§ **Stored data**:
■ ■ ■ ■ ■
(** With basis generators that return [n + 1] polynomials for the degree
    [n], an object constructed for one or for three dimensions stores, for
    every degree [k] in range, a count [n_pols] smaller than the number
    [dim * n_sub] of entries its [compute] writes.  So every call that asks
    for an output, with vectors of the lengths the size checks demand,
    passes these checks and then indexes a vector past its end. *)
Theorem compute_overruns dim k abf (unit_point : Point C) (s : buffers) :
  0 <= k ->
  (dim = 1%nat /\ k + 3 < 2 ^ 32)
  \/ (dim = 3%nat /\ 3 * (k + 1) * (k + 1) * (k + 3) < 2 ^ 32) ->
  PolynomialsABF_new C dim k = inr abf ->
  empty_or_full abf (length (values s)) ->
  empty_or_full abf (length (grads s)) ->
  empty_or_full abf (length (grad_grads s)) ->
  values s <> [] \/ grads s <> [] \/ grad_grads s <> [] ->
  n_pols abf < Z.of_nat (dim * ap_n C (polynomial_space abf)) /\
  fst (compute C dim abf unit_point s) = inl UndefinedAccess.
Proof.
  intros Hk Hdim Hnew Lv Lg Lh Hne.
  assert (H : n_pols abf < Z.of_nat (dim * ap_n C (polynomial_space abf))
              /\ Z.of_nat (dim * ap_n C (polynomial_space abf)) < UINT_MOD).
  { rewrite UINT_MOD_eq. destruct Hdim as [[-> Hs] | [-> Hs]].
    - destruct (constructed_dim1 C bases k abf Hk Hs Hnew) as [E1 E2].
      rewrite E1, E2. lia.
    - destruct (constructed_dim3 C bases k abf Hk Hs Hnew) as [E1 E2].
      rewrite E1, E2. nia. }
  destruct H as [Hsmall Hw]. split; [exact Hsmall |].
  now apply compute_short.
Qed.

End Overrun.

(** ** The further properties on concrete calls *)

Section Calls.
Import RationalModel.
Import QArith.

#[local] Open Scope Z_scope.

Lemma compute_nothing_requested_witness :
  compute rational 3 (constructed 3 0) [1 # 2; 1 # 3; 1 # 4]%Q
    (zero_buffers 0 0 0)
  = (inr tt, set_scratch rational [] [] [] (zero_buffers 0 0 0)).
Proof.
  apply (compute_nothing_requested rational 3 (constructed 3 0)
           [1 # 2; 1 # 3; 1 # 4]%Q (zero_buffers 0 0 0)); reflexivity.
Defined.

Lemma compute_needs_room_witness :
  fst (compute rational 3 (constructed 3 0) [1 # 2; 1 # 3; 1 # 4]%Q
         (zero_buffers 6 0 0)) = inl UndefinedAccess.
Proof.
  apply (compute_needs_room rational 3 (constructed 3 0)
           [1 # 2; 1 # 3; 1 # 4]%Q (zero_buffers 6 0 0)).
  - reflexivity.
  - left; reflexivity.
  - right; reflexivity.
  - right; reflexivity.
  - left; discriminate.
  - reflexivity.
Defined.

Lemma scratch_after_call_witness :
  exists s',
    compute rational 2 (constructed 2 0) [1 # 2; 1 # 3]%Q (zero_buffers 6 6 0)
      = (inr tt, s') /\
    p_values s'
    = map (ap_value rational (pols (polynomial_space (constructed 2 0)))
             (rotated_point rational 2 [1 # 2; 1 # 3]%Q 1)) (seq 0 3) /\
    p_grads s'
    = map (ap_grad rational (pols (polynomial_space (constructed 2 0)))
             (rotated_point rational 2 [1 # 2; 1 # 3]%Q 1)) (seq 0 3) /\
    p_grad_grads s' = [].
Proof.
  destruct (compute_spec rational 2 (constructed 2 0) [1 # 2; 1 # 3]%Q
              ltac:(reflexivity) (zero_buffers 6 6 0))
    as (s' & R & _);
    try solve [reflexivity | left; reflexivity | right; reflexivity].
  exists s'. split; [exact R |].
  apply (scratch_after_call rational 2 (constructed 2 0) [1 # 2; 1 # 3]%Q
           (zero_buffers 6 6 0) s'); [lia | exact R].
Defined.

Lemma rotated_point_rotate_witness :
  rotated_point rational 3 [1 # 2; 1 # 3; 1 # 4]%Q 1
  = [1 # 3; 1 # 4; 1 # 2]%Q
  /\ rotated_point rational 3 [1 # 2; 1 # 3; 1 # 4]%Q 1
     ≡ₚ [1 # 2; 1 # 3; 1 # 4]%Q.
Proof.
  destruct (rotated_point_rotate rational 3 [1 # 2; 1 # 3; 1 # 4]%Q 1)
    as (H1 & H2 & _); [reflexivity |].
  split; [exact H1 | exact H2].
Defined.

Lemma block_index_bijective_witness :
  (forall i d, (i < 3)%nat -> (d < 3)%nat ->
     (block_index i d 3 < 3 * 3)%nat /\
     (block_index i d 3 / 3)%nat = d /\ (block_index i d 3 mod 3)%nat = i) /\
  (forall j, (j < 3 * 3)%nat ->
     (j mod 3 < 3)%nat /\ (j / 3 < 3)%nat /\
     block_index (j mod 3) (j / 3) 3 = j).
Proof.
  apply (block_index_bijective 3 3). reflexivity.
Defined.

Lemma loop_stores_values_witness :
  exists s',
    for_range rational 0 3
      (direction_body rational 3 (constructed 3 0) [1 # 2; 1 # 3; 1 # 4]%Q)
      (resized (constructed 3 0) (zero_buffers 9 9 9)) = (inr tt, s') /\
    forall d i, (d < 3)%nat -> (i < 3)%nat ->
      values (zero_buffers 9 9 9) <> [] ->
      exists t, values s' !! (i + d * 3)%nat = Some t /\
        t d = ap_value rational (pols (polynomial_space (constructed 3 0)))
                (rotated_point rational 3 [1 # 2; 1 # 3; 1 # 4]%Q d) i.
Proof.
  destruct (loop_stores_values rational 3 (constructed 3 0)
              [1 # 2; 1 # 3; 1 # 4]%Q (zero_buffers 9 9 9))
    as (s' & R & _ & H); try solve [reflexivity | right; reflexivity].
  exists s'. split; [exact R | exact H].
Defined.

Lemma rows_overwritten_witness :
  exists s',
    compute rational 2 (constructed 2 0) [1 # 2; 1 # 3]%Q (zero_buffers 6 6 6)
      = (inr tt, s') /\
    forall d i, (d < 2)%nat -> (i < 3)%nat ->
      let p := rotated_point rational 2 [1 # 2; 1 # 3]%Q d in
      (grads (zero_buffers 6 6 6) <> [] ->
       exists t, grads s' !! (i + d * 3)%nat = Some t /\
         forall c, (c < 2)%nat ->
           t d c = ap_grad rational (pols (polynomial_space (constructed 2 0)))
                     p i ((c + 2 - d) mod 2)%nat) /\
      (grad_grads (zero_buffers 6 6 6) <> [] ->
       exists t, grad_grads s' !! (i + d * 3)%nat = Some t /\
         forall b c, (b < 2)%nat -> (c < 2)%nat ->
           t d b c
           = ap_grad_grad rational
               (pols (polynomial_space (constructed 2 0))) p i
               ((b + 2 - d) mod 2)%nat ((c + 2 - d) mod 2)%nat).
Proof.
  destruct (rows_overwritten rational 2 (constructed 2 0) [1 # 2; 1 # 3]%Q
              (zero_buffers 6 6 6))
    as (s' & _ & R & H); try solve [reflexivity | right; reflexivity].
  exists s'. split; [apply R; reflexivity | exact H].
Defined.

Lemma last_call_wins_witness :
  exists s1 s2 s2',
    compute rational 2 (constructed 2 0) [1 # 2; 1 # 3]%Q (zero_buffers 6 6 6)
      = (inr tt, s1) /\
    compute rational 2 (constructed 2 0) [1 # 5; 1 # 7]%Q s1 = (inr tt, s2) /\
    compute rational 2 (constructed 2 0) [1 # 5; 1 # 7]%Q (zero_buffers 6 6 6)
      = (inr tt, s2') /\
    Forall2 (fun t t' : Tensor1 rational => forall c, t c = t' c)
      (values s2) (values s2') /\
    Forall2 (fun t t' : Tensor2 rational => forall r c, t r c = t' r c)
      (grads s2) (grads s2') /\
    Forall2 (fun t t' : Tensor3 rational => forall a b c, t a b c = t' a b c)
      (grad_grads s2) (grad_grads s2').
Proof.
  apply (last_call_wins rational 2 (constructed 2 0) [1 # 2; 1 # 3]%Q
           [1 # 5; 1 # 7]%Q (zero_buffers 6 6 6));
    solve [reflexivity | left; reflexivity].
Defined.

Lemma outputs_independent_witness :
  exists s' u',
    compute rational 2 (constructed 2 0) [1 # 2; 1 # 3]%Q (zero_buffers 6 6 6)
      = (inr tt, s') /\
    compute rational 2 (constructed 2 0) [1 # 2; 1 # 3]%Q (zero_buffers 6 0 0)
      = (inr tt, u') /\
    values s' = values u'.
Proof.
  destruct (outputs_independent rational 2 (constructed 2 0)
              [1 # 2; 1 # 3]%Q (zero_buffers 6 6 6) (zero_buffers 6 0 0))
    as (s' & u' & R1 & R2 & H & _);
    try solve [reflexivity | left; reflexivity | right; reflexivity].
  exists s', u'. split; [exact R1 |]. split; [exact R2 |].
  apply H. reflexivity.
Defined.

Lemma compute_overruns_witness :
  n_pols (constructed 3 0)
  < Z.of_nat (3 * ap_n rational (polynomial_space (constructed 3 0))) /\
  fst (compute rational 3 (constructed 3 0) [1 # 2; 1 # 3; 1 # 4]%Q
         (zero_buffers 6 6 6)) = inl UndefinedAccess.
Proof.
  apply (compute_overruns rational rational_complete 3 0 (constructed 3 0)
           [1 # 2; 1 # 3; 1 # 4]%Q (zero_buffers 6 6 6)).
  - lia.
  - right. split; reflexivity.
  - reflexivity.
  - left; reflexivity.
  - left; reflexivity.
  - left; reflexivity.
  - left; discriminate.
Defined.

End Calls.

(** ** What [compute] leaves alone, in every outcome *)

Section Framing.
Context (C : Collaborators).

#[local] Abbreviation buffers := (buffers C).
#[local] Open Scope nat_scope.

Lemma steady_get_known (I : buffers -> Prop) (k : buffers -> M C unit) :
  (forall s0, I s0 -> steady I (k s0)) -> steady I (bind C (get C) k).
Proof. intros Hk s Hs. exact (Hk s Hs s Hs). Qed.

Lemma steady_for_range_within (I : buffers -> Prop) (body : nat -> M C unit)
    count : forall lo,
  (forall i, lo <= i < lo + count -> steady I (body i)) ->
  steady I (for_range C lo count body).
Proof.
  induction count as [| n IH]; intros lo Hb; [apply steady_ret |].
  apply steady_bind; [apply Hb; lia | apply IH; intros i Hi; apply Hb; lia].
Qed.
(* ===== verification/_CoqProject ===== *)
-Q . S2P
Prelude.v
Pack.v
RulesScan.v
RulesScanFacts.v
Types.v
World.v
DynLib.v
DynLibFacts.v
Sim.v
Intervention.v
InterventionFacts.v
Config.v
ConfigFacts.v
Waf.v
WafFacts.v
ChildFacts.v
Headers.v
HeadersFacts.v
Brigade.v
Phase1.v
Phase1Facts.v
BodyIn.v
BodyInFacts.v
FilterOut.v
FilterOutFacts.v
Hooks.v
Protocol.v
Lifecycle.v
Discipline.v
LazyBuild.v
DisciplineRequest.v
DisciplineResponse.v
LifecycleFacts.v
Threads.v
ThreadsFacts.v
Lemma writes_pairs pairs : Forall pair_wf pairs → writes (write_pairs pairs) (encode_all pairs).
Proof.
  induction 1 as [|p pairs Hp _ IH]; [apply writes_nil|].
  unfold encode_all. rewrite bind_cons. cbn [write_pairs].
  by apply writes_seq; [apply writes_pair|].
Qed.

(** ** What [coraza_pack_headers] returns *)

Section pack_results.
Context (apr_palloc : Z → bytes).
Context (apr_palloc_size : ∀ n, 0 ≤ n → Z.of_nat (length (apr_palloc n)) = n).

Lemma pack_headers_run pairs :
    Forall pair_wf pairs →
    coraza_pack_headers apr_palloc pairs =
      Some (if decide (packable pairs) then Some (encode_all pairs, total_size pairs) else None).
  Proof using apr_palloc_size.
    intros Hwf. unfold coraza_pack_headers, packable.
    pose proof (total_size_nonneg _ Hwf) as Hnn.
    rewrite pack_total_spec by (unfold INT_MAX; done || lia).
    case_decide as H1; [|rewrite decide_False by (intros (?&?&?); apply H1; split; [done|lia]); done].
    destruct pairs as [|p pairs].
    { rewrite decide_True by done. rewrite decide_False; [done|]. by intros []. }
    assert (0 < total_size (p :: pairs)).
    { apply Forall_cons_1 in Hwf as [(?&?&?&?) Hwf]. pose proof (total_size_nonneg _ Hwf).
      simpl. unfold pair_size. lia. }
    rewrite decide_False by lia. rewrite decide_True by (split_and!; [done|tauto|lia]).
    pose proof (length_encode_all _ Hwf) as Hlen.
    rewrite Z.add_0_l. pose proof (apr_palloc_size _ Hnn) as Hal.
    rewrite (writes_pairs _ Hwf) by (cbn [fst snd]; lia). unfold written. cbn [fst snd mbind option_bind].
    rewrite drop_ge by lia. by rewrite app_nil_r.
  Qed.
End pack_results.

(** ** The format round-trips *)

Lemma un16_be16 n b : 0 ≤ n ≤ 0xffff → un16 (be16 n ++ b) = Some (n, b).
Proof.
  intros H. unfold un16, be16. simpl. rewrite !uchar_chr. do 2 f_equal.
  change (2 ^ 8) with 256.
  rewrite (Z.mod_small (n / 256)); [rewrite Z.mul_comm; symmetry; apply Z.div_mod; lia|].
  split; [apply Z.div_pos; lia|]. apply Z.div_lt_upper_bound; lia.
Qed.

Lemma un32_be32 n b : 0 ≤ n < 2 ^ 32 → un32 (be32 n ++ b) = Some (n, b).
Proof.
  intros H. unfold un32, be32. simpl. rewrite !uchar_chr. do 2 f_equal.
  change (n `div` 2 ^ 24) with (n `div` (2 ^ 16 * 256)).
  change (n `div` 2 ^ 16) with (n `div` (2 ^ 8 * 256)).
  change (2 ^ 8) with 256. change (2 ^ 16) with (256 * 256).
  rewrite <- !Z.div_div by lia.
  pose proof (Z.div_mod n 256 ltac:(lia)).
  pose proof (Z.div_mod (n / 256) 256 ltac:(lia)).
  pose proof (Z.div_mod (n / 256 / 256) 256 ltac:(lia)).
  rewrite (Z.mod_small (n / 256 / 256 / 256)); [lia|].
  split; [apply Z.div_pos; [|lia]; apply Z.div_pos; [|lia]; apply Z.div_pos; lia|].
  do 3 (apply Z.div_lt_upper_bound; [lia|]). lia.
Qed.

Lemma chunk_app n s b : n = Z.of_nat (length s) → chunk n (s ++ b) = Some (s, b).
Proof.
  intros ->. unfold chunk. rewrite length_app, decide_True by lia.
  by rewrite Nat2Z.id, take_app_length, drop_app_length.
Qed.

Definition pair_bytes (p : coraza_header_pair_t) : bytes * bytes := (hp_name p, hp_value p).

Lemma unpack_encode_all pairs :
  Forall pair_wf pairs → Forall (λ p, name_len p ≤ 0xffff ∧ value_len p < 2 ^ 32) pairs →
  unpack (length pairs) (encode_all pairs) = Some (pair_bytes <$> pairs).
Proof.
  induction 1 as [|p pairs (Hn&Hv&_&_) _ IH]; [done|]. intros [[Hf Hf'] Hfs]%Forall_cons_1.
  unfold encode_all in *. rewrite bind_cons. unfold encode at 1. rewrite <- !app_assoc. cbn [unpack length].
  rewrite un16_be16 by lia. cbn [mbind option_bind]. rewrite chunk_app by done.
  cbn [mbind option_bind]. rewrite un32_be32 by lia. cbn [mbind option_bind].
  rewrite chunk_app by done. cbn [mbind option_bind].
  by rewrite IH.
Qed.

(** ** Properties *)

(** C26: for headers built the way both callers build them, packing never
    leaves the allocated block (no [*q++] or [memcpy] outside it), returns NULL
    exactly when the set is empty, a name exceeds 65535 bytes or the packed
    size exceeds [INT_MAX], and otherwise returns the documented encoding with
    [packed_len] its exact length -- whatever bytes [apr_palloc] returned. *)
Theorem pack_headers_spec (apr_palloc : Z → bytes) pairs :
  (∀ n, 0 ≤ n → Z.of_nat (length (apr_palloc n)) = n) →
  Forall pair_wf pairs →
  coraza_pack_headers apr_palloc pairs =
    Some (if decide (pairs ≠ [] ∧ Forall (λ p, name_len p ≤ 0xffff) pairs
                     ∧ total_size pairs ≤ INT_MAX)
          then Some (encode_all pairs, total_size pairs) else None)
  ∧ Z.of_nat (length (encode_all pairs)) = total_size pairs.
Proof.
  intros Hal Hwf. split; [by apply pack_headers_run|by apply length_encode_all].
Qed.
■ ■ ■ ■ ■
§ **REQUIREMENT**: Each line in the records above that contains the word "local" must be copied.

§ **RESULT FOR THIS TASK**:
#[local] Open Scope Z_scope.
#[local] Abbreviation buffers := (buffers C).
#[local] Open Scope nat_scope.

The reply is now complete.